I believe in conscious causation. I think its function is to allow for higher level behaviour by making things matter to the subject or animal- consciousness makes consequences felt, experienced etc.
If you don't care, if things don't matter, things soon get bad. That, though, is a side issue.
So although it assists evolution, Ill argue its not physically explicable.
Now, the main theorem:
Without some influence of consciousness on events, we couldn't be talking about it. A purely non-conscious process wouldn't invent conversations and discourses about it, just as a purely "green process" wouldn't behave in a "reddish" way....
Get it?
As its reasonable to presume that higher animals are conscious, including humans, then because physical explanations (i.e. which stick to the "green machine" side of reality) are inadequate....
AND yet evolution is a physical oriented theory,
THEREFORE its valid to conclude evolution is not sufficient - i.e. its always going to be an inadequate or incomplete account of higher animal behaviour.
This is pretty much the argument made by philosopher
Thomas Nagel in his book '
Mind and Cosmos' - he gives a brief summary
here. There have been a number of critical reviews (
Sean Carroll's blog links to some) which may be of interest.
The main problem I have with this idea is that it's basic premise (physical explanations are inadequate) is weak - our current physical explanations are
incomplete; whether we can get what might be considered a complete physical explanation remains to be seen - this is common to other physical fields of study; but in the case of consciousness, it's hard to say what would be a complete physical explanation because of the issue of subjectivity (see below).
It seems to me that the available evidence suggests that consciousness evolved as a means of facilitating dynamic, flexible behaviour, involving theory of mind, modelling self and others, and modelling future 'what-if' scenarios, i.e. planning. The way the various processes and models interact appears to produce a sense of subjective experience.
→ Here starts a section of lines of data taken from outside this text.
(** * The aeroref remark plugins: heading sections, table of contents, code boxes

  A shallow embedding of [src/remark-section-transform.mjs] and
  [src/remark-code-transform.mjs], followed by the properties of the
  specification proved (or refuted) on it.

  Conventions of the embedding.
  - A JavaScript string is a [string]: a sequence of 8-bit code units read
    as the code points U+0000 to U+00FF.  Code units above U+00FF are outside
    the model.
  - A syntax-tree node is a record of the fields the two plugins read or
    write; a field the code reads through [x || ''] is a [string] that is
    empty when the property is absent.
  - In-place mutation is explicit state passing: the children of the parent
    being walked, the ToC accumulator and the console are threaded through
    the traversal.  A [throw] is an abrupt [completion]. *)

From Stdlib Require Import ZArith List String Ascii Bool Lia DecimalString Sorted.
From stdpp Require Import gmap strings list fin_maps sorting.
Import ListNotations.

Set Warnings "-register-all".

Open Scope string_scope.
Open Scope list_scope.

(** ** Characters and strings of JavaScript *)

Module Js.

(** The code units of a string. *)
Abbreviation chars := (list ascii).

Definition code (c : ascii) : N := N_of_ascii c.

Definition between (lo hi : N) (c : ascii) : bool :=
  ((lo <=? code c) && (code c <=? hi))%N.

(** LineTerminator of ECMAScript, on code units below U+0100: LF, CR. *)
Definition isLineTerminator (c : ascii) : bool :=
  ((code c =? 10) || (code c =? 13))%N.

(** WhiteSpace of ECMAScript, on code units below U+0100:
    TAB, VT, FF, SP, NBSP. *)
Definition isWhiteSpace (c : ascii) : bool :=
  ((code c =? 9) || (code c =? 11) || (code c =? 12) || (code c =? 32)
   || (code c =? 160))%N.

(** The class [\s], also the characters removed by [trim]. *)
Definition isSpace (c : ascii) : bool := isWhiteSpace c || isLineTerminator c.

(** The class [.] (without the [s] flag). *)
Definition isDot (c : ascii) : bool := negb (isLineTerminator c).

Definition isDigit (c : ascii) : bool := between 48 57 c.
Definition isUpper (c : ascii) : bool := between 65 90 c.
Definition isLower (c : ascii) : bool := between 97 122 c.

(** The class [\w]. *)
Definition isWord (c : ascii) : bool :=
  isUpper c || isLower c || isDigit c || (code c =? 95)%N.

(** The part of a list after, and the part up to, its longest prefix whose
    elements all pass [p]. *)
Fixpoint dropWhile {A : Type} (p : A -> bool) (s : list A) : list A :=
  match s with
  | a :: s' => if p a then dropWhile p s' else s
  | [] => []
  end.

Fixpoint takeWhile {A : Type} (p : A -> bool) (s : list A) : list A :=
  match s with
  | a :: s' => if p a then a :: takeWhile p s' else []
  | [] => []
  end.

Definition trimStartL (s : chars) : chars := dropWhile isSpace s.
Definition trimEndL (s : chars) : chars := rev (dropWhile isSpace (rev s)).
Definition trimL (s : chars) : chars := trimEndL (trimStartL s).

Definition of_string : string -> chars := list_ascii_of_string.
Definition to_string : chars -> string := string_of_list_ascii.

(** [String.prototype.trimEnd] and [String.prototype.trim]. *)
Definition trimEnd (s : string) : string := to_string (trimEndL (of_string s)).
Definition trim (s : string) : string := to_string (trimL (of_string s)).

(** [String.prototype.toLowerCase] on one code unit below U+0100: the
    letters A-Z and the Latin-1 capitals U+00C0-U+00DE except U+00D7. *)
Definition lowerChar (c : ascii) : ascii :=
  if isUpper c || (between 192 222 c && negb (code c =? 215)%N)
  then ascii_of_N (code c + 32) else c.

Definition toLowerCaseL (s : chars) : chars := List.map lowerChar s.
It's not clear precisely how this happens, but we know many different ways to distort subjective experience and modify its intensity by disrupting the activity of specific areas of the brain, just as unconscious brain processes can be modified and distorted by disrupting their activity.
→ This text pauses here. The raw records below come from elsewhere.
(** ** Notions used to state the properties *)

(** What one iteration of the Caesar, Vigenere and Atbash loops appends. *)
Definition guarded (f : ascii -> ascii) (c : ascii) : ascii :=
  if isalpha (int_of_char c) then f c else c.

Definition lowercase (c : ascii) : ascii := to_char (tolower (int_of_char c)).

(** The decimal digit of value [v]. *)
Definition digit (v : Z) : ascii := to_char (48 + v).

(** The 1-based position of a letter in the alphabet. *)
Definition position (c : ascii) : Z := tolower (int_of_char c) - 96.

Definition all_letters (L : list ascii) : bool :=
  forallb (fun c => isalpha (int_of_char c)) L.

(** The keyword character that index [i] selects. *)
Definition key_char (K : list ascii) (i : nat) : ascii :=
  nth (i mod List.length K)%nat K zero.

(** What the forward loop appends for the character at index [i]. *)
Definition forward_char (K : list ascii) (i : nat) (c : ascii) : ascii :=
  if isalpha (int_of_char c)
  then to_char (int_of_char c + Vigenere.encryptKeyChar (key_char K i))
  else c.

(** What the backward loop appends for the character at index [i]. *)
Definition backward_char (K : list ascii) (i : nat) (c : ascii) : ascii :=
  let shift := Vigenere.decrypt_shift (key_char K i) in
  if isupper (int_of_char c)
  then to_char (Z.rem (int_of_char c - 65 - shift + 26) 26 + 65)
  else if islower (int_of_char c)
  then to_char (Z.rem (int_of_char c - 97 - shift + 26) 26 + 97)
  else c.

Definition indexed_from (i : nat) (M : list ascii) : list (nat * ascii) :=
  combine (seq i (List.length M)) M.

Definition has_letter (M : list ascii) : bool :=
  existsb (fun c => isalpha (int_of_char c)) M.

(** The code of the first letter of the case of [c]: ['A'] or ['a']. *)
Definition letter_base (c : ascii) : Z :=
  if isupper (int_of_char c) then 65 else 97.

(** The letter at index [i], shifted forwards by the keyword, is still a
    letter of its case (any other character passes). *)
Definition stays_in_case (K : list ascii) (p : nat * ascii) : bool :=
  negb (isalpha (int_of_char (snd p)))
  || (int_of_char (snd p) - letter_base (snd p)
      + Vigenere.encryptKeyChar (key_char K (fst p)) <? 26).

(** The keyword written [m] times in a row. *)
Definition repeated (K : list ascii) (m : nat) : list ascii :=
  List.concat (repeat K m).

(** What [A1Z26::encrypt] appends for one character. *)
Definition a1z26_unit (c : ascii) : list ascii :=
  if isalpha (int_of_char c) then A1Z26.encryptChar c
  else if isdigit (int_of_char c) then [to_char (int_of_char c + 48)]
  else [c].

(** What decoding the encoding makes of one character: ['0'] becomes the
    backquote, any other character its lowercase form. *)
Definition a1z26_back (c : ascii) : ascii :=
  if int_of_char c =? 48 then "`"%char else lowercase c.

Definition two_digits (n : Z) : list ascii := [digit (n / 10); digit (n mod 10)].

(** The lowercase letter of 1-based position [n]. *)
Definition letter_of (n : Z) : ascii := to_char (96 + n).

Definition count_letters (M : list ascii) : nat :=
  List.length (filter (fun c => isalpha (int_of_char c)) M).

Definition all_digits (s : list ascii) : bool :=
  forallb (fun c => isdigit (int_of_char c)) s.

(** The string is empty or its first character is no digit. *)
Definition no_digit_first (s : list ascii) : bool :=
  match s with
  | [] => true
  | c :: _ => negb (isdigit (int_of_char c))
  end.

Definition in_int (v : Z) : bool := (INT_MIN <=? v) && (v <=? INT_MAX).

(** The number written by a line of digits with an optional leading ['-']. *)
Definition key_value (key : list ascii) : Z :=
  match key with
  | [] => 0
  | c :: ds =>
      if int_of_char c =? 45 then - parse_digits ds 0 else parse_digits key 0
  end.

(** The results of the two Vigenere loops over a whole message. *)
Definition vigenere_forward (K M : list ascii) : list ascii :=
  map (fun p => forward_char K (fst p) (snd p)) (indexed_from 0 M).

Definition vigenere_backward (K M : list ascii) : list ascii :=
  map (fun p => backward_char K (fst p) (snd p)) (indexed_from 0 M).

(** The outcome of a Vigenere transform: without a keyword the first letter
    takes the remainder by 0, and a message without letters is copied. *)
Definition vigenere_expected (f : list ascii -> list ascii -> list ascii)
  (K M : list ascii) : outcome (list ascii) :=
  match K with
  | [] => if has_letter M then Undefined else Ok M
  | _ :: _ => Ok (f K M)
  end.

(** What [A1Z26::decrypt] appends for a whole message: at a digit the
    character ['a' + n - 1] for the number [n] read from the digit and the
    character after it (dropped with it), for a letter the decimal digits of
    its position, and any other character itself. *)
Fixpoint a1z26_decode (M : list ascii) : list ascii :=
  match M with
  | [] => []
  | c :: tl =>
      if isdigit (int_of_char c) then
        match tl with
        | [] => [to_char (97 + (int_of_char c - 48) - 1)]
        | c2 :: tl' =>
            to_char (97 + (if isdigit (int_of_char c2)
                           then 10 * (int_of_char c - 48) + (int_of_char c2 - 48)
                           else int_of_char c - 48) - 1)
            :: a1z26_decode tl'
        end
      else if isalpha (int_of_char c) then
        to_string (tolower (int_of_char c) - 96) ++ a1z26_decode tl
      else c :: a1z26_decode tl
  end.

(** * Properties *)

(** ** Characters *)

Lemma byte_of_bounds (c : ascii) : 0 <= byte_of c < 256.
Proof.
  unfold byte_of. pose proof (N_ascii_bounded c). lia.
Qed.

Lemma int_of_char_bounds (c : ascii) : -128 <= int_of_char c < 128.
Proof.
  unfold int_of_char. pose proof (byte_of_bounds c).
  destruct (Z.ltb_spec (byte_of c) 128); lia.
Qed.

Lemma to_char_int_of_char (c : ascii) : to_char (int_of_char c) = c.
Proof.
  unfold to_char, int_of_char. pose proof (byte_of_bounds c) as B.
  assert (E : (if byte_of c <? 128 then byte_of c else byte_of c - 256) mod 256
              = byte_of c).
  { destruct (Z.ltb_spec (byte_of c) 128).
    - apply Z.mod_small; lia.
    - symmetry. apply (Z.mod_unique _ _ (-1)); lia. }
  rewrite E. unfold byte_of. rewrite N2Z.id. apply ascii_N_embedding.
Qed.

Lemma byte_of_to_char (z : Z) : byte_of (to_char z) = z mod 256.
Proof.
  unfold byte_of, to_char.
  pose proof (Z.mod_pos_bound z 256 ltac:(lia)) as B.
  rewrite N_ascii_embedding by lia.
  apply Z2N.id; lia.
Qed.

Lemma int_of_char_to_char (z : Z) :
  0 <= z < 128 -> int_of_char (to_char z) = z.
Proof.
  intros Hz. unfold int_of_char. rewrite byte_of_to_char.
  rewrite Z.mod_small by lia.
  destruct (Z.ltb_spec z 128); lia.
Qed.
In other words, consciousness appears to be what happens when certain brain processes are active in particular ways. The complication with explaining this is that descriptions are necessarily objective (referential, linguistic), whereas conscious experience is necessarily subjective (experiential, phenomenal), so no matter how detailed the physical description, it will always involve
correlations with reported experience.
As Wittgenstein observed, there is no private language; we can only communicate our experience via metaphor and simile, appeals to shared objective events and the hope that our experience of what they are
like is similar to other people's (we also know this isn't always true). This is why one of the best definitions of consciousness is Nagel's: that there is
something it is like to be a particular creature.
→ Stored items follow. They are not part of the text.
Lemma land_fits_l w a b : fits w a -> 0 <= b -> fits w (Z.land a b).
Proof.
  intros [Ha1 Ha2] Hb. split; [apply Z.land_nonneg; lia|].
  destruct (decide (a = 0)) as [->|]; [rewrite Z.land_0_l; lia|].
  destruct (decide (Z.land a b = 0)) as [->|]; [lia|].
  assert (0 <= Z.land a b) by (apply Z.land_nonneg; lia).
  assert (0 < w) by (destruct (decide (0 < w)); [done|];
    destruct (decide (w = 0)) as [->|]; [lia|rewrite Z.pow_neg_r in Ha2; lia]).
  apply Z.log2_lt_pow2; [lia|].
  pose proof (Z.log2_land a b). apply Z.log2_lt_pow2 in Ha2; lia.
Qed.

Lemma not_w_ldiff w x : fits w x -> not_w w x = Z.ldiff (Z.ones w) x.
Proof.
  intros [Hx1 Hx2]. assert (0 <= w) by (destruct (decide (0 <= w)); [done|rewrite Z.pow_neg_r in Hx2; lia]).
  unfold not_w. replace (2 ^ w - 1) with (Z.ones w) by (rewrite Z.ones_equiv; lia).
  apply Z.sub_nocarry_ldiff. apply Z.bits_inj'. intros i Hi.
  rewrite Z.ldiff_spec, Z.bits_0. destruct (decide (i < w)).
  - rewrite Z.ones_spec_low by lia. apply andb_false_r.
  - by rewrite (testbit_high x w) by lia.
Qed.

(** [!x] flips the bits below [w]. *)
Lemma not_w_testbit w x i :
  fits w x -> 0 <= i -> Z.testbit (not_w w x) i = (i <? w) && negb (Z.testbit x i).
Proof.
  intros Hx Hi. rewrite not_w_ldiff by done. rewrite Z.ldiff_spec.
  assert (0 <= w) by (destruct Hx as [? Hx2]; destruct (decide (0 <= w)); [done|rewrite Z.pow_neg_r in Hx2; lia]).
  destruct (Z.ltb_spec i w); [by rewrite Z.ones_spec_low by lia|by rewrite Z.ones_spec_high by lia].
Qed.

Lemma not_w_fits w x : fits w x -> fits w (not_w w x).
Proof. unfold fits, not_w. lia. Qed.

(** Masking to [w] bits clears exactly the bits of a complement. *)
Lemma land_not_w_zero w a x :
  fits w a -> fits w x ->
  Z.land a (not_w w x) = 0 <-> forall i, 0 <= i -> Z.testbit a i = true -> Z.testbit x i = true.
Proof.
  intros Ha Hx. split.
  - intros H i Hi Hb. apply (f_equal (fun z => Z.testbit z i)) in H. cbv beta in H.
    rewrite Z.land_spec, Z.bits_0, Hb, not_w_testbit in H by done.
    destruct (Z.ltb_spec i w); [by destruct (Z.testbit x i)|].
    by rewrite (testbit_high a w) in Hb by done.
  - intros H. apply Z.bits_inj'. intros i Hi. rewrite Z.land_spec, Z.bits_0, not_w_testbit by done.
    specialize (H i Hi). destruct (Z.testbit a i); [|done]. by rewrite H, andb_false_r.
Qed.

(** Joining a high part and a low part of [n] bits. *)
Lemma lor_shiftl_add a n v : 0 <= n -> 0 <= v < 2 ^ n -> Z.lor (Z.shiftl a n) v = a * 2 ^ n + v.
Proof.
  intros Hn Hv. rewrite <- Z.shiftl_mul_pow2 by done. symmetry. apply Z.add_nocarry_lor.
  apply Z.bits_inj'. intros i Hi. rewrite Z.land_spec, Z.bits_0.
  destruct (decide (i < n)); [by rewrite Z.shiftl_spec_low by lia|].
  by rewrite (testbit_high v n), andb_false_r by lia.
Qed.

(** Clearing the low half of a double word. *)
Lemma land_high_half n a m :
  0 <= n -> fits (2 * n) a -> m = Z.shiftl (Z.ones n) n ->
  Z.land a m = Z.shiftl (a / 2 ^ n) n.
Proof.
  intros Hn Ha ->. apply Z.bits_inj'. intros i Hi.
  rewrite Z.land_spec, !Z.shiftl_spec by done. rewrite <- Z.shiftr_div_pow2 by done.
  destruct (decide (i < n)); [rewrite !(Z.testbit_neg_r _ (i - n)) by lia; by rewrite andb_false_r|].
  rewrite Z.shiftr_spec by lia. replace (i - n + n) with i by lia.
  destruct (decide (i - n < n)); [rewrite Z.ones_spec_low by lia; apply andb_true_r|].
  rewrite Z.ones_spec_high by lia. by rewrite (testbit_high a (2 * n)) by (done || lia).
Qed.

(** Bitwise equality: case on the index ranges, then decide by [testbit]. *)
Ltac bitwise :=
  apply Z.bits_inj'; intros ?i ?Hi;
  repeat first [ rewrite Z.land_spec | rewrite Z.lor_spec | rewrite Z.ldiff_spec
               | rewrite Z.lnot_spec by lia | rewrite Z.shiftl_spec by lia
               | rewrite Z.shiftr_spec by lia | rewrite Z.testbit_0_l ].

(** ** Little-endian byte strings ([to_le_bytes], [from_le_bytes]) *)

Fixpoint le_bytes (n : nat) (v : Z) : list Z :=
  match n with
  | O => []
  | S n' => v mod 256 :: le_bytes n' (v / 256)
  end.

Fixpoint of_le (bs : list Z) : Z :=
  match bs with
  | [] => 0
  | b :: bs' => b + 256 * of_le bs'
  end.

Lemma length_le_bytes n v : length (le_bytes n v) = n.
Proof. revert v. induction n as [|n IH]; intros v; simpl; [done|]. by rewrite IH. Qed.

Lemma le_bytes_fits n v : Forall (fits 8) (le_bytes n v).
Proof.
  revert v. induction n as [|n IH]; intros v; simpl; constructor; [|done].
  by apply Z.mod_pos_bound.
Qed.

Lemma of_le_le_bytes n v : of_le (le_bytes n v) = v mod 256 ^ Z.of_nat n.
Proof.
  revert v. induction n as [|n IH]; intros v; cbn [of_le le_bytes].
  - by rewrite Z.mod_1_r.
  - rewrite IH. replace (Z.of_nat (S n)) with (1 + Z.of_nat n) by lia.
    rewrite Z.pow_add_r, Z.pow_1_r by lia.
    rewrite Z.rem_mul_r by (try apply Z.pow_nonzero; lia). done.
Qed.

Lemma of_le_bound bs : Forall (fits 8) bs -> 0 <= of_le bs < 256 ^ Z.of_nat (length bs).
Proof.
  induction 1 as [|b bs Hb _ IH]; cbn [of_le length]; [done|].
  replace (Z.of_nat (S (length bs))) with (1 + Z.of_nat (length bs)) by lia.
  rewrite Z.pow_add_r, Z.pow_1_r by lia. unfold fits in Hb. lia.
Qed.

Lemma le_bytes_of_le bs : Forall (fits 8) bs -> le_bytes (length bs) (of_le bs) = bs.
Proof.
  induction 1 as [|b bs Hb _ IH]; cbn [of_le length le_bytes]; [done|].
  rewrite Z.add_comm, Z.mul_comm, Z.div_add_l, Z.div_small, Z.add_0_r by (unfold fits in Hb; lia).
  rewrite Z.add_comm, Z.mod_add, Z.mod_small by (unfold fits in Hb; lia).
  by rewrite IH.
Qed.

Lemma of_le_le_bytes_fits n v :
  fits (8 * Z.of_nat n) v -> of_le (le_bytes n v) = v.
Proof.
  intros [Hv1 Hv2]. rewrite of_le_le_bytes. apply Z.mod_small.
  change 256 with (2 ^ 8). rewrite <- Z.pow_mul_r by lia. lia.
Qed.

(** Big-endian byte strings ([to_be_bytes], [from_be_bytes]). *)
Definition be_bytes (n : nat) (v : Z) : list Z := reverse (le_bytes n v).
Definition of_be (bs : list Z) : Z := of_le (reverse bs).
The simplest explanation of how consciousness can influence material events is that it is what the neurological evidence suggests, a particular subset of brain processes. It seems to me that the reification of consciousness is unjustified; dualist models are no more explanatory, and raise far more metaphysical and ontological questions than they purport to answer.
Panpsychist models such as
Philip Goff's seems to avoid the need for functional explanation by making consciousness fundamental, but run into explanatory problems such as how, and what it could mean for, an electron to have a tiny amount of consciousness, how collections of fundamental elements of consciousness make large-scale consciousness in animals with brains, but apparently not elsewhere, and so-on.